How to Reduce Inflammation with Omega-3 Fatty Acids
While the study does warrant further research, omega-3s are already very good for your overall health, so it would be a good idea for MS patients to start looking at how they can increase their omega-3s. Here are a couple of ways you can increase your consumption of omega-3 fatty acids:
- Mackerel: This small, fatty fish is very commonly sold throughout the United States. It also has the highest amount of omega-3s of any other food (around 4000 mg per serving). It is a great introduction to your diet if you want to increase your omega-3 acid consumption. These small fish are also packed with selenium and vitamin B12.
- Salmon: Another fatty fish with around 4000 mg of omega-3, salmon, is a great addition to a diet. As an added bonus, salmon also contains high quality protein and a ton of nutrients like magnesium, potassium, selenium, and B-vitamins.
- Herring: Another medium sized fatty fish, herring, is a great source for omega-3s. It also is a great addition to a meal plan because it is one of the few foods rich in vitamin D, which helps bolster the immune system (which is very important for MS patients, particularly).
- Oysters (and other shellfish): These deep-water delicacies can actually be hugely beneficial to your health. Not only are they packed with omega-3s, they also are full of zinc, copper and vitamin B12.

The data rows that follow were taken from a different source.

(** * Debian man-page loader: a shallow embedding of [loader.py]

    The development follows the source file function by function:
    Python strings and byte strings are Rocq strings, the file system is
    a tree rooted at the working directory of the process, and every
    function of the script that touches the file system is a computation
    in a state-and-exception monad whose state survives a raised
    exception (a Python exception does not undo the writes made before
    it).  The codecs and the network are collaborators of the script and
    appear as a class [Collab]. *)

From Stdlib Require Import String Ascii List Bool Arith Lia.
Import ListNotations.

Local Open Scope string_scope.
Local Open Scope list_scope.

Infix "+:+" := String.append (at level 60, right associativity).

(* ===================================================================== *)
(** * Python string methods *)
(* ===================================================================== *)

Module PyStr.

(** [s.startswith(p)] *)
Fixpoint startswith (s p : string) : bool :=
  match p, s with
  | EmptyString, _ => true
  | String _ _, EmptyString => false
  | String a p', String b s' => Ascii.eqb a b && startswith s' p'
  end.

(** [s.endswith(p)]: some suffix of [s] is [p]. *)
Fixpoint endswith (s p : string) : bool :=
  String.eqb s p ||
  match s with
  | EmptyString => false
  | String _ s' => endswith s' p
  end.

(** [s[:n]] for [0 <= n]. *)
Fixpoint take (n : nat) (s : string) : string :=
  match n, s with
  | S k, String c s' => String c (take k s')
  | _, _ => EmptyString
  end.

(** [s[n:]] for [0 <= n]. *)
Fixpoint drop (n : nat) (s : string) : string :=
  match n, s with
  | S k, String _ s' => drop k s'
  | _, _ => s
  end.

(** [s[:-n]] for [0 < n]: Python clamps the end index at 0. *)
Definition drop_last (n : nat) (s : string) : string :=
  take (String.length s - n) s.

(** [sep in s] for a one-character [sep]. *)
Fixpoint has_char (sep : ascii) (s : string) : bool :=
  match s with
  | EmptyString => false
  | String c s' => Ascii.eqb c sep || has_char sep s'
  end.

(** [s.split(sep)] for a one-character separator: never the empty list,
    consecutive separators give empty fields. *)
Fixpoint split (sep : ascii) (s : string) : list string :=
  match s with
  | EmptyString => [EmptyString]
  | String c s' =>
      if Ascii.eqb c sep then EmptyString :: split sep s'
      else match split sep s' with
           | h :: t => String c h :: t
           | [] => [String c EmptyString]
           end
  end.

(** The text of [s] up to (not including) the first [sep]. *)
Fixpoint upto (sep : ascii) (s : string) : string :=
  match s with
  | EmptyString => EmptyString
  | String c s' => if Ascii.eqb c sep then EmptyString else String c (upto sep s')
  end.

(** [c.isspace()] on the ASCII range: TAB, LF, VT, FF, CR, the four
    separators FS, GS, RS, US, and the space.  A character is a byte
    here: the text of the index is taken as ASCII. *)
Definition isspace (c : ascii) : bool :=
  let n := nat_of_ascii c in
  (Nat.leb 9 n && Nat.leb n 13) || (Nat.leb 28 n && Nat.leb n 32).

Fixpoint lstrip (s : string) : string :=
  match s with
  | EmptyString => EmptyString
  | String c s' => if isspace c then lstrip s' else s
  end.

Fixpoint rstrip (s : string) : string :=
  match s with
  | EmptyString => EmptyString
  | String c s' =>
      match rstrip s' with
      | EmptyString => if isspace c then EmptyString else String c EmptyString
      | r => String c r
      end
  end.

(** [s.strip()] *)
Definition strip (s : string) : string := lstrip (rstrip s).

- Sardines: These small, oily fish typically come in a can, and probably aren't high on many people's lists of their favorite foods. However, they pretty much contain every nutrient that the body needs, so figuring out a way to fit them into your diet would be a huge boost to your body's health.
- Flaxseeds and chia seeds: The first non-seafood source of omega-3s, both of these seeds are the highest vegan source of omega-3 fatty acids. They also come with a host of other nutrients like vitamin E, manganese, calcium, etc.
There are also some omega-3 supplements out there, the most popular being cod liver oil. While these supplements can be effective, you should use caution as they are strong and often have negative side effects if too much is consumed.